New Yorker Staff Writer Sarah Larson reminisces about her friend Michael Friedman in an article originally published in The New Yorker on Monday, September 11, 2017 under the title “Remembering Michael Friedman.”
Summary:
Michael Friedman, composer and lyricist of Bloody Bloody Andrew Jackson and many other inventive works of musical theater, died on Saturday at age 41 of complications from HIV/AIDS. The theater world is reeling over the loss of this young composer whom Sarah Larson describes as “artistically ambitious and personally humble, exuberant, frantic, and funny.”
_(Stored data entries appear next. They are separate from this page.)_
(** An entry in use has a data page, and is protected only when the page is
    also its snapshot. *)
Record entry_used (V : gmap Z pinfo) (e : slab_entry) : Prop := {
  eu_size : 0 < se_size e <= PAGE_SIZE;
  eu_mult : se_size e mod 8 = 0;
  eu_noptr : r_maddr (se_ptr_snapshot e) = 0;
  eu_byte : in_u 8 (d_bitmap (se_data_current e));
  eu_data : exists im bs, V !! cur_page e = Some im /\ as_page (T := data_page) (pi_page im) = Some (Data bs) /\
    zlen bs = PAGE_SIZE /\ bytes_ok bs /\ (pi_writable im = false -> cur_page e = snap_page e);
  eu_snap : exists im, V !! snap_page e = Some im /\ is_Some (as_page (T := data_page) (pi_page im));
}.

Record bucket_ok V (sb : Z) (b : slab_bucket) : Prop := {
  bo_ready : cpoint_ready V sb b;
  bo_used : forall i e, zget (sb_entries b) i = Some e -> SLAB_ENTRY_IS_INIT e = true -> entry_used V e;
  bo_unused : forall i e, zget (sb_entries b) i = Some e -> SLAB_ENTRY_IS_INIT e = false -> d_bitmap (se_data_current e) = 0;
}.

(** The links from [p] on. *)
Fixpoint chain (b : slab_bucket) (p : option Z) (l : list Z) : Prop :=
  match l with
  | [] => p = None
  | x :: l' => p = Some x /\ exists e, entry_of b x = Some e /\ chain b (se_list e) l'
  end.

(** An entry of the bucket in the class of the size [s]: in use, or the
    pending one, which has left the free list and is not in use yet. *)
Definition member (sb : Z) (b : slab_bucket) (pend : option (Z * Z)) (se s : Z) : Prop :=
  exists i e, se = se_addr sb i /\ zget (sb_entries b) i = Some e /\
    if SLAB_ENTRY_IS_INIT e then se_size e = s else pend = Some (se, s).

Definition class_ok {PS} (w : world PS) sb b (pend : option (Z * Z)) (es : Z) : Prop :=
  exists q f x, w_sizes w !! es = Some q /\ stqh_first (es_list q) = Some f /\ stqh_last (es_list q) = SNext x /\
    member sb b pend f (es_size q) /\ member sb b pend x (es_size q).

Record sizes_ok {PS} (w : world PS) (sb : Z) b (d : slab_dir) (pend : option (Z * Z)) : Prop := {
  so_tree : rb_tree (sd_size_root d);
  so_sorted : key_sorted (fun es => es_size (es_at w es)) (inorder (sd_size_root d));
  so_class : forall es, es ∈ inorder (sd_size_root d) -> class_ok w sb b pend es;
}.

Definition unused_at (sb : Z) (b : slab_bucket) (se : Z) : Prop :=
  exists i e, se = se_addr sb i /\ zget (sb_entries b) i = Some e /\ SLAB_ENTRY_IS_INIT e = false.

Record free_ok (sb : Z) b (d : slab_dir) (pend : option (Z * Z)) (l : list Z) : Prop := {
  fo_chain : chain b (stqh_first (sd_free_list d)) l;
  fo_nodup : NoDup l;
  fo_elem : forall se, se ∈ l <-> unused_at sb b se /\ forall s, pend <> Some (se, s);
}.

Record heap {PS} `{PageAllocatorLaws PS} (G : geom) (w : world PS) V cont d o n b ls (pend : option (Z * Z)) (l : list Z) : Prop := {
  hp_mode : copynswap_enabled w = false;
  hp_path : path_rel w V G cont d o n;
  hp_slot : is_Some (zget (n_snapshot n) 0);
  hp_bucket : bucket_in V (g_sb G) b (g_lb G);
  hp_id : sb_id b = 0;
  hp_entries : bucket_ok V (g_sb G) b;
  hp_tree : tree_rel (g_sb G) b d;
  hp_rb : rb_tree (sd_maddr_root d);
  hp_vec : vec_rel (g_sb G) b d ls;
  hp_sizes : sizes_ok w (g_sb G) b d pend;
  hp_free : free_ok (g_sb G) b d pend l;
}.

(** ** What keeps the invariant *)
Section keep.
Context (sb : Z) (Ha : page_address sb).
Implicit Types (V : gmap Z pinfo) (b : slab_bucket) (d : slab_dir).

Lemma entry_used_same V V' e : entry_used V e -> (forall x, x ∈ pages_of e -> V' !! x = V !! x) -> SLAB_ENTRY_IS_INIT e = true -> entry_used V' e.
Proof using.
  intros [U1 U2 U3 U4 U5 U6] HV Hi. pose proof (HV _ (cur_in_pages e Hi)) as E1. pose proof (HV _ (snap_in_pages e Hi)) as E2.
  by split; rewrite ?E1, ?E2.
Qed.

(** The pages of an entry are data pages. *)
Lemma used_pages V e x : entry_used V e -> x ∈ pages_of e -> exists im, V !! x = Some im /\ is_Some (as_page (T := data_page) (pi_page im)).
Proof using.
  intros [_ _ _ _ (im & bs & E1 & E2 & _) U6] Hx. unfold pages_of in Hx. destruct (SLAB_ENTRY_IS_INIT e); [|by apply elem_of_nil in Hx].
  apply elem_of_cons in Hx as [->|Hx]; [exists im; by rewrite E2|].
  destruct (cur_page e =? snap_page e); [by apply elem_of_nil in Hx|]. by apply list_elem_of_singleton in Hx as ->.
Qed.

Lemma bucket_ok_same V V' b b' : bucket_ok V sb b -> same_entries b b' ->
  (forall i e x, zget (sb_entries b) i = Some e -> x ∈ pages_of e -> V' !! x = V !! x) -> bucket_ok V' sb b'.
Proof using.
  intros [[H1 H2 H3 H4 H5] Hu Hn] Hs HV. split; [split|..].
  - unfold zlen. by rewrite (same_entries_len _ _ Hs).
  - intros i e' (n & e & Ee & ->)%(same_entries_back _ _ _ _ Hs). by apply (H2 i e).
  - intros i j ei ej a (n & e & Ee & ->)%(same_entries_back _ _ _ _ Hs) (m & f & Ef & ->)%(same_entries_back _ _ _ _ Hs). by apply (H3 i j e f).
  - intros i e' a (n & e & Ee & ->)%(same_entries_back _ _ _ _ Hs) Hx. change (a ∈ pages_of e) in Hx. rewrite (HV i e a Ee Hx). by apply (H4 i e).
  - intros i e' (n & e & Ee & ->)%(same_entries_back _ _ _ _ Hs). by apply (H5 i e).
  - intros i e' (n & e & Ee & ->)%(same_entries_back _ _ _ _ Hs) Hi. change (SLAB_ENTRY_IS_INIT e = true) in Hi.
    destruct (entry_used_same V V' e (Hu i e Ee Hi)); [intros x Hx; by eapply HV|done|by split].
  - intros i e' (n & e & Ee & ->)%(same_entries_back _ _ _ _ Hs). by apply (Hn i e).
Qed.

Lemma same_entries_keys b b' : same_entries b b' -> same_keys b b'.
Proof using. intros Hs i e' (n & e & Ee & ->)%(same_entries_back _ _ _ _ Hs). by exists e. Qed.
“To have him shine his light on you, even briefly, always felt exciting.” – Sarah Larson on Michael Friedman
Bloody Bloody Andrew Jackson, a collaboration with book writer Alex Timbers, transferred to Broadway in 2010 after a successful run at New York’s off-Broadway Public Theater. In addition, Friedman was a founding member of the theater company the Civilians, a group known for interviewing people and setting the text of their interviews verbatim to song, in a style known as investigative theater. With the Civilians, Michael composed songs based on ordinary and extraordinary Americans. Shows such as Gone Missing, which explores the lives of ordinary New Yorkers through items they have lost and The Great Immensity, about climate change and the environment.
Michael’s songs were often rooted in his deep understanding of American history. In 2015 he began a series of songs based on interviews he conducted across the country with voters of diverse political backgrounds during the US presidential primary. This project came to be known as “The State of the Union Songbook” when it debuted on The New Yorker Radio Hour.
In the past year, Michael served as artistic director of the City Center summer program Encores! Off-Center and director of the Public Forum series, at the Public Theater.
Sarah Larson includes several personal anecdotes, personalizing her friendship with Friedman, including the memorable “Election Night Hootenanny” during which she spent election night 2016 with him at Joe’s Pub where he rallied a dejected audience by playing and singing the official song of each state in the union as the election results came in.